PictureCover of Murder at the Women's City Club. Image from PRETTY SINISTER BOOKS website.
Thanks to the scholarly efforts of Curtis Evans over at his great GAD blog site The Passing Tramp, the mysteries published collaboratively under the names Q. Patrick, Patrick Quentin, and Jonathan Stagge are being discovered anew. And they're worth discovering, as my reading a few years ago of 1935's The Grindle Nightmare proved to me. As further cause for celebration, Mysterious Press/Open Road publishers have recently released eBook editions in the U.S. of some of the rare Q. Patrick titles, including the début novel Cottage Sinister (1931), as well as Murder at Cambridge and S.S. Murder (both 1933).

On his site, Curt has provided author information for these books, which is useful since four different writers contributed to the series at different times. Most famously – if that's the right word – the Patrick/Quentin/Stagge novels were either solo or collaborative projects between Q. Patrick creator Richard "Rickie" Webb and Hugh Callingham Wheeler.

Transitioning from prose writer to playwright, Wheeler would later work with composer Stephen Sondheim on the musicals A Little Night Music and Sweeney Todd, The Demon Barber of Fleet Street. For some of the earliest Q. Patrick mysteries, however, Rickie Webb partnered with one of two female co-writers, Martha "Patsy" Mott Kelley and Mary Lou White. White contributed to S.S. Murder, but it was Patsy Kelley who was Webb's initial collaborator, first on Cottage Sinister (which I have yet to read) and then on 1932's lively Murder at the Women's City Club.

Indeed, the entire story of Club takes place over a weekend at a women-only apartment building, and the cast of characters is quirky and colorful. The club's president, Mabel Mulvaney, returns to the metropolitan town of Desborough, New York and is anxious to talk to Dr. Diana Saffron, an invalided resident and very successful specialist in her medical field. The two meet, but very shortly both women have died, asphyxiated by the gas that runs in each room.
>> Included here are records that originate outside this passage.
(** ** C2: the extract task *)

(** C2, as stated, fails: an empty raw file passes the extract task, which
    reports a size of zero bytes. *)
Lemma empty_file_passes_extract :
  path_exists empty_raw RAW_FILE = true /\
  getsize empty_raw RAW_FILE = Some 0%nat /\
  extract empty_raw = ([LogStart; LogFound 0], Ok tt).
Proof. repeat split; vm_compute; reflexivity. Qed.

(** C2, as amended. For every file system, the extract task raises the
    missing-source error when the raw file does not exist, and otherwise,
    the empty file included, ends normally after reporting the size of the
    file in bytes. It reads nothing else of the file: two files of the same
    size give the same run. *)
Theorem extract_checks_existence_only :
  forall fs : file_system,
    (fs !! RAW_FILE = None ->
     extract fs =
     ([LogStart; LogNotFound RAW_FILE;
       LogError (FileNotFoundError (RAW_FILE +:+ " no existe!"))],
      Raise (FileNotFoundError (RAW_FILE +:+ " no existe!")))) /\
    (forall content,
       fs !! RAW_FILE = Some content ->
       extract fs = ([LogStart; LogFound (String.length content)], Ok tt)) /\
    (forall (fs' : file_system) content content',
       fs !! RAW_FILE = Some content ->
       fs' !! RAW_FILE = Some content' ->
       String.length content = String.length content' ->
       extract fs = extract fs').
Proof.
  intros fs.
  assert (forall (g : file_system) content,
            g !! RAW_FILE = Some content ->
            extract g = ([LogStart; LogFound (String.length content)], Ok tt)) as Hfound.
  { intros g content H. unfold extract, path_exists, getsize. now rewrite H. }
  split; [|split].
  - intros H. unfold extract, path_exists. now rewrite H.
  - apply Hfound.
  - intros fs' content content' H H' Hlen.
    rewrite (Hfound _ _ H), (Hfound _ _ H'), Hlen. reflexivity.
Qed.

(** C2 on two files of the same size, one of them not a table, and on the
    empty file system. *)
Lemma extract_checks_existence_only_witness :
  raw_present !! RAW_FILE = Some "estado,calidad_dqo" /\
  raw_garbled !! RAW_FILE = Some ";;;;not a table;;;" /\
  String.length "estado,calidad_dqo" = String.length ";;;;not a table;;;" /\
  extract raw_present = extract raw_garbled /\
  extract raw_present = ([LogStart; LogFound 18], Ok tt) /\
  ((∅ : file_system) !! RAW_FILE = None ->
   extract ∅ =
   ([LogStart; LogNotFound RAW_FILE;
     LogError (FileNotFoundError (RAW_FILE +:+ " no existe!"))],
    Raise (FileNotFoundError (RAW_FILE +:+ " no existe!")))).
Proof.
  assert (raw_present !! RAW_FILE = Some "estado,calidad_dqo") as H1
    by (vm_compute; reflexivity).
  assert (raw_garbled !! RAW_FILE = Some ";;;;not a table;;;") as H2
    by (vm_compute; reflexivity).
  split; [exact H1|]. split; [exact H2|]. split; [reflexivity|].
  destruct (extract_checks_existence_only raw_present) as (_ & Hsize & Hsame).
  split; [exact (Hsame raw_garbled _ _ H1 H2 eq_refl)|].
  split; [exact (Hsize _ H1)|].
  exact (proj1 (extract_checks_existence_only ∅)).
Defined.

(** ** C4: the views are dropped before the table is replaced *)

Section LoadOrder.

Variable B : backend.

(** What the drop transaction does, case by case. *)
Lemma drop_views_run d tr :
  drop_views B (World d tr) =
  match run_ddl B drop_resumen d with
  | Ok d1 =>
      match run_ddl B drop_periodo d1 with
      | Ok d2 => (World d2 (tr ++ [drop_resumen; drop_periodo]), Ok tt)
      | Raise e => (World d (tr ++ [drop_resumen; drop_periodo]), Raise e)
      end
  | Raise e => (World d (tr ++ [drop_resumen]), Raise e)
  end.
Proof.
  unfold drop_views, transaction, bind, execute, note, drop_resumen,
    drop_periodo. simpl.
  destruct (run_ddl B _ d) as [d1|e]; simpl; [|reflexivity].
  destruct (run_ddl B _ d1) as [d2|e]; simpl;
    now rewrite <- app_assoc.
Qed.

Lemma drop_views_outcome d tr :
  snd (drop_views B (World d tr)) = snd (drop_views B (World d [])).
Proof.
  rewrite !drop_views_run.
  destruct (run_ddl B drop_resumen d) as [d1|e]; [|reflexivity].
  destruct (run_ddl B drop_periodo d1); reflexivity.
Qed.

Lemma drop_views_failure d tr w e :
  drop_views B (World d tr) = (w, Raise e) ->
  store w = d /\
  (sent w = tr ++ [drop_resumen] \/ sent w = tr ++ [drop_resumen; drop_periodo]).
Proof.
  rewrite drop_views_run.
  destruct (run_ddl B drop_resumen d) as [d1|e1].
  - destruct (run_ddl B drop_periodo d1) as [d2|e2]; intros H;
      inversion H; subst; simpl; auto.
  - intros H. inversion H; subst; simpl; auto.
Qed.

Lemma drop_views_success d tr w :
  drop_views B (World d tr) = (w, Ok tt) ->
  sent w = tr ++ [drop_resumen; drop_periodo].
Proof.
  rewrite drop_views_run.
  destruct (run_ddl B drop_resumen d) as [d1|e1].
  - destruct (run_ddl B drop_periodo d1) as [d2|e2]; intros H;
      inversion H; subst; reflexivity.
  - intros H. inversion H.
Qed.

(** The statements that follow the replacement of the table. *)
Lemma after_to_sql now df (w0 w : world B) res :
  bind B (to_sql B calidad_agua_clean (with_fecha_carga now df)
            IfExistsReplace false) (fun _ =>
    bind B (create_views B) (fun _ => verify B df)) w0 = (w, res) ->
  exists rest,
    sent w = sent w0 ++ replace_table (with_fecha_carga now df) :: rest /\
    existsb is_to_sql rest = false.
Proof.
  unfold create_views, verify, to_sql, transaction, execute, query, note,
    ret, bind. simpl.
  destruct (run_to_sql B _ _ _ _ (store w0)) as [d1 [[]|e1]]; simpl.
  2: { intros H. inversion H; subst. simpl. exists []. auto. }
  destruct (run_ddl B (CreateView _ _) d1) as [d2|e2]; simpl.
  2: { intros H. inversion H; subst. simpl. rewrite <- app_assoc. simpl. eauto. }
  destruct (run_ddl B (CreateView _ _) d2) as [d3|e3]; simpl.
  2: { intros H. inversion H; subst. simpl. rewrite <- !app_assoc. simpl. eauto. }
  destruct (run_query B (SelectCount _) d3) as [a|e4]; simpl.
  2: { intros H. inversion H; subst. simpl. rewrite <- !app_assoc. simpl. eauto. }
  destruct (has_column df "semaforo"); simpl.
  - destruct (run_query B (SelectSemaforoStats _) d3) as [a'|e5]; simpl;
      intros H; inversion H; subst; simpl; rewrite <- !app_assoc; simpl; eauto.
  - intros H. inversion H; subst. simpl. rewrite <- !app_assoc. simpl. eauto.
Qed.

End LoadOrder.

Section LoadRuns.

Variable B : backend.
The sudden deaths bring the boorish police detective Manfred Boot into the women's club, a man whose masculine authority makes him blind to more nuanced details of the case.

To be fair, Detective Boot has to contend with some trying suspects. Freda Carter, the deceased Dr. Saffron's young protégé, is a doctor-in-training whose clinical observations have the cool air of judgment; friendly Deborah Entwhistle, with her ironic-yet-honest approach to life, also unnerves the no-nonsense Boot; Millicent Trimmer, club secretary, has a penchant for fainting just when she needs to be interviewed; Amy Riddle has her own suspicions, and they revolve around "colored" club staff members Rudy and Cornelia; and then there's Constance Hoplinger, the resident mystery novelist, who takes a little too much pleasure in the current situation and theorizes about how her own detective would handle the case.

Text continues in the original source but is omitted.